Aim of the exercise:
Can you quote the records below in full, word for word?

** Data listing follows **

Definition is_unsettled_promise (state : CoreAgentState) (promise_id : PromiseId) : bool :=
  match state.(CoreAgentState.promises).(PromiseComponentState.promises) !! promise_id with
  | Some promise => negb (PromiseStatus_is_terminal promise.(Promise.status))
  | None => false
  end.
Definition fail_pending_completion_promises (state : CoreAgentState)
    (invocation : WorkflowToolInvocation) (error_ref : BlobRef) : Proposals :=
  (λ promise_id, session_event (CoreAgentEvent.Promise
     (PromiseEvent.Failed promise_id (Some error_ref))))
  <$> List.filter (is_unsettled_promise state) (completion_promise_ids invocation).
(** The first failure of an invocation wins: reporting it again does nothing, reporting
    another is a conflict. *)
Definition fail_invocation (state : CoreAgentState)
    (invocations : gmap WorkflowToolInvocationId WorkflowToolInvocation)
    (failures : gmap WorkflowToolInvocationId BlobRef)
    (event : WorkflowToolInvocationId → BlobRef → WorkflowToolEvent) (conflict : string)
    (invocation_id : WorkflowToolInvocationId) (error_ref : BlobRef) : Admission Proposals :=
  match invocations !! invocation_id with
  | None => mret []
  | Some invocation =>
      match failures !! invocation_id with
      | Some existing =>
          _ ← reject_if (bool_decide (existing ≠ error_ref))
                (rejection CommandRejectionKind.Conflict conflict);
          mret []
      | None =>
          mret (session_event (CoreAgentEvent.WorkflowTool (event invocation_id error_ref))
                :: fail_pending_completion_promises state invocation error_ref)
      end
  end.
Definition fail_workflow_tool_delivery (state : CoreAgentState)
    : WorkflowToolInvocationId → BlobRef → Admission Proposals :=
  let tools := state.(CoreAgentState.workflow_tools) in
  fail_invocation state tools.(WorkflowToolState.bound_invocations)
    tools.(WorkflowToolState.delivery_failures) WorkflowToolEvent.DeliveryFailed
    "workflow tool invocation {invocation_id} already has a different delivery failure".
Definition fail_workflow_tool_start (state : CoreAgentState)
    : WorkflowToolInvocationId → BlobRef → Admission Proposals :=
  let tools := state.(CoreAgentState.workflow_tools) in
  fail_invocation state tools.(WorkflowToolState.start_requests)
    tools.(WorkflowToolState.start_failures) WorkflowToolEvent.StartFailed
    "workflow tool start intent {invocation_id} already has a different terminal failure".

(** ** Context *)
Definition require_editable_context (state : CoreAgentState) : Admission unit :=
  _ ← require_open state;
  require_no_pending_compaction state
    "context cannot be edited while context compaction is pending".
Definition context_event (state : CoreAgentState) (event : N → ContextEvent)
    : CoreAgentEventProposal :=
  session_event (CoreAgentEvent.Context
    (event state.(CoreAgentState.context).(ContextState.revision))).
Definition edit_input (item : ContextEntryKey * ContextEntryInput) : ContextInput :=
  (Some item.1, ContextEntrySource.ContextEdit, item.2).

Definition replacement_entry (state : CoreAgentState) (entry_id : ContextEntryId)
    (input : ContextEntryInput) : option ContextEntry :=
  active ← entry_by_id state entry_id;
  Some (commit input entry_id active.(ContextEntry.key) active.(ContextEntry.source)
          active.(ContextEntry.supersedes)).
Definition catalog_metadata_replacement (state : CoreAgentState) (key : ContextEntryKey)
    (input : ContextEntryInput) : option ContextEntry :=
  current ← current_key_entry state key;
  if negb (is_supersedable_catalog_kind current.(ContextEntry.kind))
     || bool_decide (current.(ContextEntry.kind) ≠ input.(ContextEntryInput.kind))
     || bool_decide (current.(ContextEntry.content) ≠ input.(ContextEntryInput.content))
  then None else replacement_entry state current.(ContextEntry.entry_id) input.

Definition upsert_context (state : CoreAgentState) (expected_revision : option N)
    (key : ContextEntryKey) (entry : ContextEntryInput) : Admission Proposals :=
  _ ← require_editable_context state;
  _ ← rejecting (validate_external_context_edit key entry);
  _ ← validate_expected_context_revision state expected_revision;
  if context_upsert_is_noop state key entry then mret [] else
  match catalog_metadata_replacement state key entry with
  | Some replacement =>
      mret [context_event state (λ base, ContextEvent.EntriesReplaced base [replacement])]
  | None =>
      entries ← domain (context_entries_from_inputs state [edit_input (key, entry)]);
      mret [context_event state (λ base, ContextEvent.EntriesApplied base entries)]
  end.
Definition replace_context_prefix (state : CoreAgentState) (expected_revision : option N)
    (key_prefix : ContextEntryKey) (entries : gmap ContextEntryKey ContextEntryInput)
    : Admission Proposals :=
  _ ← require_editable_context state;
  _ ← rejecting (validate_external_context_prefix_replacement key_prefix entries);
  _ ← validate_expected_context_revision state expected_revision;
  if context_prefix_replacement_is_noop state key_prefix entries then mret [] else
  entries ← domain (context_entries_from_inputs state (edit_input <$> btree_to_list entries));
  mret [context_event state (λ base, ContextEvent.KeyPrefixReplaced base key_prefix entries)].
Definition remove_context (state : CoreAgentState) (expected_revision : option N)
    (key : ContextEntryKey) : Admission Proposals :=
  _ ← require_editable_context state;
  _ ← rejecting (validate_external_context_key key);
  _ ← validate_expected_context_revision state expected_revision;
  _ ← map_err unknown_reference_rejection_from_domain (validate_context_key_exists state key);
  mret [context_event state (λ base, ContextEvent.KeysRemoved base [key])].

(** The replacements of entries the session holds, in id order, without the identical ones. *)
Fixpoint admitted_replacements (state : CoreAgentState)
    (entries : list (ContextEntryId * ContextEntryInput)) : Admission (list ContextEntry) :=
  match entries with
  | [] => mret []
  | (entry_id, input) :: entries =>
      match replacement_entry state entry_id input with
      | None => admitted_replacements state entries
      | Some entry =>
          if bool_decide (entry_by_id state entry_id = Some entry)
          then admitted_replacements state entries
          else
            _ ← rejecting (validate_entry_replacement state entry);
            replaced ← admitted_replacements state entries;
            mret (entry :: replaced)
      end
  end.
Definition replace_context_entries (state : CoreAgentState) (expected_revision : option N)
    (entries : gmap ContextEntryId ContextEntryInput) : Admission Proposals :=
  _ ← require_editable_context state;
  _ ← reject_if (is_some (active_run state))
        (rejection CommandRejectionKind.ActiveWork
           "context entries cannot be replaced while a run is active");
  _ ← validate_expected_context_revision state expected_revision;
  replaced ← admitted_replacements state (btree_to_list entries);
  if bool_decide (replaced = []) then mret []
  else mret [context_event state (λ base, ContextEvent.EntriesReplaced base replaced)].
Definition compact_context (state : CoreAgentState) : Admission Proposals :=
  _ ← require_open state;
  _ ← reject_if (is_pending (compaction_state state) || is_queued (compaction_state state))
        (rejection CommandRejectionKind.ActiveWork "context compaction is already pending");
  _ ← reject_if (bool_decide (standalone_prefix_ids state = []))
        (rejection CommandRejectionKind.Refused "no older compactable context is available");
  mret [manual_compaction_requested_proposal state].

** End of Data listing **

Output of the exercise:
Definition is_unsettled_promise (state : CoreAgentState) (promise_id : PromiseId) : bool :=
  match state.(CoreAgentState.promises).(PromiseComponentState.promises) !! promise_id with
  | Some promise => negb (PromiseStatus_is_terminal promise.(Promise.status))
  | None => false
  end.
Definition fail_pending_completion_promises (state : CoreAgentState)
    (invocation : WorkflowToolInvocation) (error_ref : BlobRef) : Proposals :=
  (λ promise_id, session_event (CoreAgentEvent.Promise
     (PromiseEvent.Failed promise_id (Some error_ref))))
  <$> List.filter (is_unsettled_promise state) (completion_promise_ids invocation).
(** The first failure of an invocation wins: reporting it again does nothing, reporting
    another is a conflict. *)
Definition fail_invocation (state : CoreAgentState)
    (invocations : gmap WorkflowToolInvocationId WorkflowToolInvocation)
    (failures : gmap WorkflowToolInvocationId BlobRef)
    (event : WorkflowToolInvocationId → BlobRef → WorkflowToolEvent) (conflict : string)
    (invocation_id : WorkflowToolInvocationId) (error_ref : BlobRef) : Admission Proposals :=
  match invocations !! invocation_id with
  | None => mret []
  | Some invocation =>
      match failures !! invocation_id with
      | Some existing =>
          _ ← reject_if (bool_decide (existing ≠ error_ref))
                (rejection CommandRejectionKind.Conflict conflict);
          mret []
      | None =>
          mret (session_event (CoreAgentEvent.WorkflowTool (event invocation_id error_ref))
                :: fail_pending_completion_promises state invocation error_ref)
      end
  end.
Definition fail_workflow_tool_delivery (state : CoreAgentState)
    : WorkflowToolInvocationId → BlobRef → Admission Proposals :=
  let tools := state.(CoreAgentState.workflow_tools) in
  fail_invocation state tools.(WorkflowToolState.bound_invocations)
    tools.(WorkflowToolState.delivery_failures) WorkflowToolEvent.DeliveryFailed
    "workflow tool invocation {invocation_id} already has a different delivery failure".
Definition fail_workflow_tool_start (state : CoreAgentState)
    : WorkflowToolInvocationId → BlobRef → Admission Proposals :=
  let tools := state.(CoreAgentState.workflow_tools) in
  fail_invocation state tools.(WorkflowToolState.start_requests)
    tools.(WorkflowToolState.start_failures) WorkflowToolEvent.StartFailed
    "workflow tool start intent {invocation_id} already has a different terminal failure".

(** ** Context *)
Definition require_editable_context (state : CoreAgentState) : Admission unit :=
  _ ← require_open state;
  require_no_pending_compaction state
    "context cannot be edited while context compaction is pending".
Definition context_event (state : CoreAgentState) (event : N → ContextEvent)
    : CoreAgentEventProposal :=
  session_event (CoreAgentEvent.Context
    (event state.(CoreAgentState.context).(ContextState.revision))).
Definition edit_input (item : ContextEntryKey * ContextEntryInput) : ContextInput :=
  (Some item.1, ContextEntrySource.ContextEdit, item.2).

Definition replacement_entry (state : CoreAgentState) (entry_id : ContextEntryId)
    (input : ContextEntryInput) : option ContextEntry :=
  active ← entry_by_id state entry_id;
  Some (commit input entry_id active.(ContextEntry.key) active.(ContextEntry.source)
          active.(ContextEntry.supersedes)).
Definition catalog_metadata_replacement (state : CoreAgentState) (key : ContextEntryKey)
    (input : ContextEntryInput) : option ContextEntry :=
  current ← current_key_entry state key;
  if negb (is_supersedable_catalog_kind current.(ContextEntry.kind))
     || bool_decide (current.(ContextEntry.kind) ≠ input.(ContextEntryInput.kind))
     || bool_decide (current.(ContextEntry.content) ≠ input.(ContextEntryInput.content))
  then None else replacement_entry state current.(ContextEntry.entry_id) input.

Definition upsert_context (state : CoreAgentState) (expected_revision : option N)
    (key : ContextEntryKey) (entry : ContextEntryInput) : Admission Proposals :=
  _ ← require_editable_context state;
  _ ← rejecting (validate_external_context_edit key entry);
  _ ← validate_expected_context_revision state expected_revision;
  if context_upsert_is_noop state key entry then mret [] else
  match catalog_metadata_replacement state key entry with
  | Some replacement =>
      mret [context_event state (λ base, ContextEvent.EntriesReplaced base [replacement])]
  | None =>
      entries ← domain (context_entries_from_inputs state [edit_input (key, entry)]);
      mret [context_event state (λ base, ContextEvent.EntriesApplied base entries)]
  end.
Definition replace_context_prefix (state : CoreAgentState) (expected_revision : option N)
    (key_prefix : ContextEntryKey) (entries : gmap ContextEntryKey ContextEntryInput)
    : Admission Proposals :=
  _ ← require_editable_context state;
  _ ← rejecting (validate_external_context_prefix_replacement key_prefix entries);
  _ ← validate_expected_context_revision state expected_revision;
  if context_prefix_replacement_is_noop state key_prefix entries then mret [] else
  entries ← domain (context_entries_from_inputs state (edit_input <$> btree_to_list entries));
  mret [context_event state (λ base, ContextEvent.KeyPrefixReplaced base key_prefix entries)].
Definition remove_context (state : CoreAgentState) (expected_revision : option N)
    (key : ContextEntryKey) : Admission Proposals :=
  _ ← require_editable_context state;
  _ ← rejecting (validate_external_context_key key);
  _ ← validate_expected_context_revision state expected_revision;
  _ ← map_err unknown_reference_rejection_from_domain (validate_context_key_exists state key);
  mret [context_event state (λ base, ContextEvent.KeysRemoved base [key])].

(** The replacements of entries the session holds, in id order, without the identical ones. *)
Fixpoint admitted_replacements (state : CoreAgentState)
    (entries : list (ContextEntryId * ContextEntryInput)) : Admission (list ContextEntry) :=
  match entries with
  | [] => mret []
  | (entry_id, input) :: entries =>
      match replacement_entry state entry_id input with
      | None => admitted_replacements state entries
      | Some entry =>
          if bool_decide (entry_by_id state entry_id = Some entry)
          then admitted_replacements state entries
          else
            _ ← rejecting (validate_entry_replacement state entry);
            replaced ← admitted_replacements state entries;
            mret (entry :: replaced)
      end
  end.
Definition replace_context_entries (state : CoreAgentState) (expected_revision : option N)
    (entries : gmap ContextEntryId ContextEntryInput) : Admission Proposals :=
  _ ← require_editable_context state;
  _ ← reject_if (is_some (active_run state))
        (rejection CommandRejectionKind.ActiveWork
           "context entries cannot be replaced while a run is active");
  _ ← validate_expected_context_revision state expected_revision;
  replaced ← admitted_replacements state (btree_to_list entries);
  if bool_decide (replaced = []) then mret []
  else mret [context_event state (λ base, ContextEvent.EntriesReplaced base replaced)].
Definition compact_context (state : CoreAgentState) : Admission Proposals :=
  _ ← require_open state;
  _ ← reject_if (is_pending (compaction_state state) || is_queued (compaction_state state))
        (rejection CommandRejectionKind.ActiveWork "context compaction is already pending");
  _ ← reject_if (bool_decide (standalone_prefix_ids state = []))
        (rejection CommandRejectionKind.Refused "no older compactable context is available");
  mret [manual_compaction_requested_proposal state].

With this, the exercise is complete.